• [WHAT YOU HAVE TO DO]:
Beneath this line is the data. Output exactly the lines from the line with "(** What a mark" to the line with "encode t (take n", both ends included, and nothing more.

══════

Lemma encode_pieces text n spans ps : trie_built -> text ≠ [] -> pieces text spans 0 ps ->
  encode t text n true spans = (validate_literal_spans text spans ;; run_pieces text n ps (mark_prefix n 0 (MkEncoded [] None))).
Proof.
  intros Hb Hne Hp. unfold encode. rewrite bool_decide_eq_false_2 by done. cbn [negb]. destruct (validate_literal_spans text spans) as [[]|] eqn:E; [|done]. cbn [mbind res_bind].
  apply validate_literal_spans_ok in E. by apply encode_loop_pieces.
Qed.

Lemma encode_plain text spans ps : trie_built -> spans_ok (length text) 0 spans -> pieces text spans 0 ps ->
  encode t text None true spans = (x ← ids_of text ps; Ok (MkEncoded x None)).
Proof.
  intros Hb Hok Hp. destruct (decide (text = [])) as [->|Hne].
  { unfold encode. rewrite bool_decide_eq_true_2 by done. assert (ps = []) as -> by (by eapply pieces_unique, pieces_done). done. }
  rewrite (encode_pieces _ _ _ ps) by done. apply validate_literal_spans_ok in Hok as ->. cbn [mbind res_bind]. rewrite run_unmarked by (left; by apply Forall_true). done.
Qed.

Lemma spans_after_0 spans : spans_after 0 spans = spans.
Proof.
  unfold spans_after. induction spans as [|[b e] spans IH]; [done|]. rewrite filter_cons_True by (simpl; lia). rewrite fmap_cons, IH. simpl. by rewrite !Nat.sub_0_r.
Qed.

Lemma spans_before_0 size spans : spans_ok size 0 spans -> spans_before 0 spans = [].
Proof.
  intros Hok%spans_ok_after. unfold spans_before. induction Hok as [|x spans Hx Hs IH]; [done|]. rewrite filter_cons_False; [done|]. lia.
Qed.

(** The tokens on each side of a stop are those of each side alone. *)
Lemma encode_split text spans ps1 p ps2 x y : trie_built -> spans_ok (length text) 0 spans -> pieces text spans 0 (ps1 ++ p :: ps2) -> ids_of text (ps1 ++ [p]) = Ok x -> ids_of text ps2 = Ok y ->
  Forall (fun q => (stop q <= stop p)%nat) ps1 -> (stop p <= length text)%nat ->
  encode t (take (stop p) text) None true (spans_before (stop p) spans) = Ok (MkEncoded x None) /\
  encode t (drop (stop p) text) None true (spans_after (stop p) spans) = Ok (MkEncoded y None).
Proof.
  intros Hb Hok Hp Hx Hy Hle Hn. destruct (pieces_tail _ _ _ _ _ _ _ Hok Hp) as [Ha Ht]. split.
  - rewrite (encode_plain _ _ (ps1 ++ [p]) Hb).
    + rewrite ids_of_cut; [by rewrite Hx|]. apply Forall_app. split; [done|]. by repeat constructor.
    + rewrite length_take, Nat.min_l by done. by eapply spans_ok_before.
    + eapply pieces_head; [done|done|done|lia|exact Hp|done].
  - destruct (pieces_total (content <$> added_tokens t) (drop (stop p) text) (spans_after (stop p) spans) 0) as (ps' & Hps').
    rewrite (encode_plain _ _ ps' Hb); [|rewrite length_drop; by apply (spans_ok_after_cut (stop p) _ 0)|done]. rewrite <-ids_of_shift.
    apply pieces_shift in Hps'; [|done|done]. rewrite Nat.add_0_r in Hps'. rewrite <-(pieces_unique _ _ _ _ _ _ Ht Hps'), Hy. done.
Qed.

Lemma pieces_increasing text spans pos ps1 p ps2 : pieces text spans pos (ps1 ++ p :: ps2) -> (pos <= length text)%nat -> Forall (fun q => (stop q < stop p)%nat) ps1.
Proof.
  revert pos. induction ps1 as [|q ps1 IH]; intros pos Hp Hl; [constructor|]. assert (exists pos', pos' = stop q /\ pieces text spans pos' (ps1 ++ p :: ps2) /\ (pos' <= length text)%nat) as (pos' & -> & Hp' & Hl').
  { exists (stop q). split; [done|]. split; [|pose proof (pieces_stops _ _ _ _ _ Hp Hl) as Hst; by apply Forall_cons in Hst as [[_ ?] _]]. inversion Hp; subst; try done. by destruct ps1. }
  constructor; [|by eapply IH]. pose proof (pieces_stops _ _ _ _ _ Hp' Hl') as Hst. rewrite Forall_app, Forall_cons in Hst. apply Hst.
Qed.

Lemma stops_first n ps : n ∈ stop <$> ps -> exists ps1 p ps2, ps = ps1 ++ p :: ps2 /\ stop p = n.
Proof. intros (p & -> & Hin)%list_elem_of_fmap. apply list_elem_of_split in Hin as (ps1 & ps2 & ->). by exists ps1, p, ps2. Qed.

(** What a mark says: the prefix and the rest, encoded alone, give the tokens, and the
    mark is how many the prefix gives. *)
Definition marks_prefix text (n : nat) (parse : bool) spans (e : EncodedText) : Prop :=
  forall k, prefix_tokens e = Some k -> exists a b,
    encode t (take n text) None parse (spans_before n spans) = Ok (MkEncoded a None) /\
    encode t (drop n text) None parse (spans_after n spans) = Ok (MkEncoded b None) /\
    ids e = a ++ b /\ k = wrap32 (Z.of_nat (length a)).

Lemma encode_prefix_plain text n spans e : text ≠ [] -> encode t text (Some n) false spans = Ok e ->
  encode t text None false spans = Ok (MkEncoded (ids e) None) /\
  is_encode_loop_pos t text n false spans = Ok (bool_decide (is_Some (prefix_tokens e))) /\ marks_prefix text n false spans e.
Proof.
  intros Hne. assert (length text ≠ 0)%nat as Hl by (by destruct text).
  assert (forall spans', encode t text None false spans' = (x ← append_bpe_ids t text; Ok (MkEncoded x None))) as Hplain by (intros; unfold encode; by rewrite bool_decide_eq_false_2).
  assert (forall spans', encode t [] None false spans' = Ok (MkEncoded [] None)) as Hnil by done.
  unfold encode at 1. rewrite bool_decide_eq_false_2 by done. cbn [negb]. rewrite Hplain. destruct (append_bpe_ids t text) as [x|err] eqn:Ex; [|done]. cbn [mbind res_bind].
  unfold is_encode_loop_pos, marks_prefix. cbn [negb]. destruct (decide (n = 0%nat)) as [->|Hn0].
  { intros [= <-]. rewrite Nat.eqb_refl. unfold mark_prefix, append. simpl. split_and!; [done|done|]. intros k [= <-]. exists [], x. rewrite take_0, drop_0, Hplain. done. }
  rewrite (mark_prefix_other (Some n) 0) by (left; congruence). destruct (Nat.eqb_spec n 0); [lia|]. cbn [orb]. unfold append. cbn [ids prefix_tokens app].
  destruct (Nat.eqb_spec n (length text)) as [->|Hn].
  - unfold mark_prefix. cbn [prefix_tokens ids]. rewrite Nat.eqb_refl. intros [= <-]. cbn [prefix_tokens ids]. split_and!; [done|done|]. intros k [= <-]. exists x, [].
    rewrite firstn_all, drop_all, Hplain, Hnil, app_nil_r. done.
  - rewrite mark_prefix_other by (left; congruence). intros [= <-]. cbn [ids prefix_tokens]. split_and!; [done|by destruct (length text <? n)%nat|done].
Qed.

(** C16: a tokenizer whose trie is that of its added tokens can mark in a text exactly the
    positions that [is_encode_loop_pos] accepts, marking changes no token, and a position
    that is marked splits the encoding: the bytes before it and the bytes after it, each
    encoded alone with its literal spans, give the tokens of the text, and the mark is the
    number of the former. *)
Theorem encode_prefix_exact text n parse spans e : trie_built -> text ≠ [] -> encode t text (Some n) parse spans = Ok e ->
  encode t text None parse spans = Ok (MkEncoded (ids e) None) /\
  is_encode_loop_pos t text n parse spans = Ok (bool_decide (is_Some (prefix_tokens e))) /\ marks_prefix text n parse spans e.
Proof.
  intros Hb Hne. destruct parse; [|by apply encode_prefix_plain]. assert (length text ≠ 0)%nat as Hl by (by destruct text).
  destruct (pieces_total (content <$> added_tokens t) text spans 0) as (ps & Hps). rewrite (encode_pieces _ _ _ ps) by done. unfold is_encode_loop_pos. cbn [negb].
  destruct (validate_literal_spans text spans) as [[]|] eqn:Hv; [|done]. cbn [mbind res_bind]. apply validate_literal_spans_ok in Hv. rewrite (encode_plain _ _ _ Hb Hv Hps).
  destruct (decide (n = 0%nat)) as [->|Hn0].
  { rewrite run_unmarked by (by right). destruct (ids_of text ps) as [x|] eqn:Ex; [|done]. cbn [mbind res_bind]. intros [= <-]. split_and!; [done|done|]. intros k [= <-]. exists [], x.
    rewrite take_0, drop_0, spans_after_0, (encode_plain _ _ _ Hb Hv Hps), Ex. done. }
  rewrite (mark_prefix_other (Some n) 0) by (left; congruence). destruct (Nat.eqb_spec n 0) as [|_]; [lia|]. cbn [orb].
  pose proof (stops_after _ _ _ _ n Hps ltac:(lia)) as Hst. destruct (decide (n ∈ stop <$> ps)) as [Hin|Hout].
  - specialize (Hst Hin). destruct (stops_first _ _ Hin) as (ps1 & p & ps2 & -> & <-). pose proof (pieces_increasing _ _ _ _ _ _ Hps ltac:(lia)) as Hinc.
    rewrite run_marked by (done || (eapply Forall_impl; [exact Hinc|simpl; lia])). replace (ps1 ++ p :: ps2) with ((ps1 ++ [p]) ++ ps2) by (by rewrite <-app_assoc). rewrite (ids_of_app text (ps1 ++ [p]) ps2).
    destruct (ids_of text (ps1 ++ [p])) as [x|] eqn:Ex; [|done]. cbn [mbind res_bind]. destruct (ids_of text ps2) as [y|] eqn:Ey; [|done]. cbn [mbind res_bind]. intros [= <-].
    split_and!; [done| |].
    + destruct (Nat.eqb_spec (stop p) (length text)); [done|]. destruct (Nat.ltb_spec (length text) (stop p)); [lia|]. rewrite (loop_pos_pieces text (stop p) spans Hb Hv ltac:(lia) _ _ _ Hps) by lia.
      by rewrite bool_decide_eq_true_2.
    + intros k [= <-]. exists x, y. destruct (encode_split _ _ _ _ _ _ _ Hb Hv Hps Ex Ey) as [-> ->]; [eapply Forall_impl; [exact Hinc|simpl; lia]|lia|]. done.
  - rewrite run_unmarked by (left; apply Forall_forall; intros p Hp [= ->]; apply Hout; by apply list_elem_of_fmap_2). destruct (ids_of text ps) as [x|]; [|done]. cbn [mbind res_bind].
    intros [= <-]. split_and!; [done| |done]. destruct (Nat.eqb_spec n (length text)) as [->|Hn]; [by destruct Hout; apply (pieces_reach _ _ _ _ Hps); lia|].
    destruct (Nat.ltb_spec (length text) n); [done|]. rewrite (loop_pos_pieces text n spans Hb Hv ltac:(lia) _ _ _ Hps) by lia. by rewrite bool_decide_eq_false_2.
Qed.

══════

• [ANSWER]:
(** What a mark says: the prefix and the rest, encoded alone, give the tokens, and the
    mark is how many the prefix gives. *)
Definition marks_prefix text (n : nat) (parse : bool) spans (e : EncodedText) : Prop :=
  forall k, prefix_tokens e = Some k -> exists a b,
    encode t (take n text) None parse (spans_before n spans) = Ok (MkEncoded a None) /\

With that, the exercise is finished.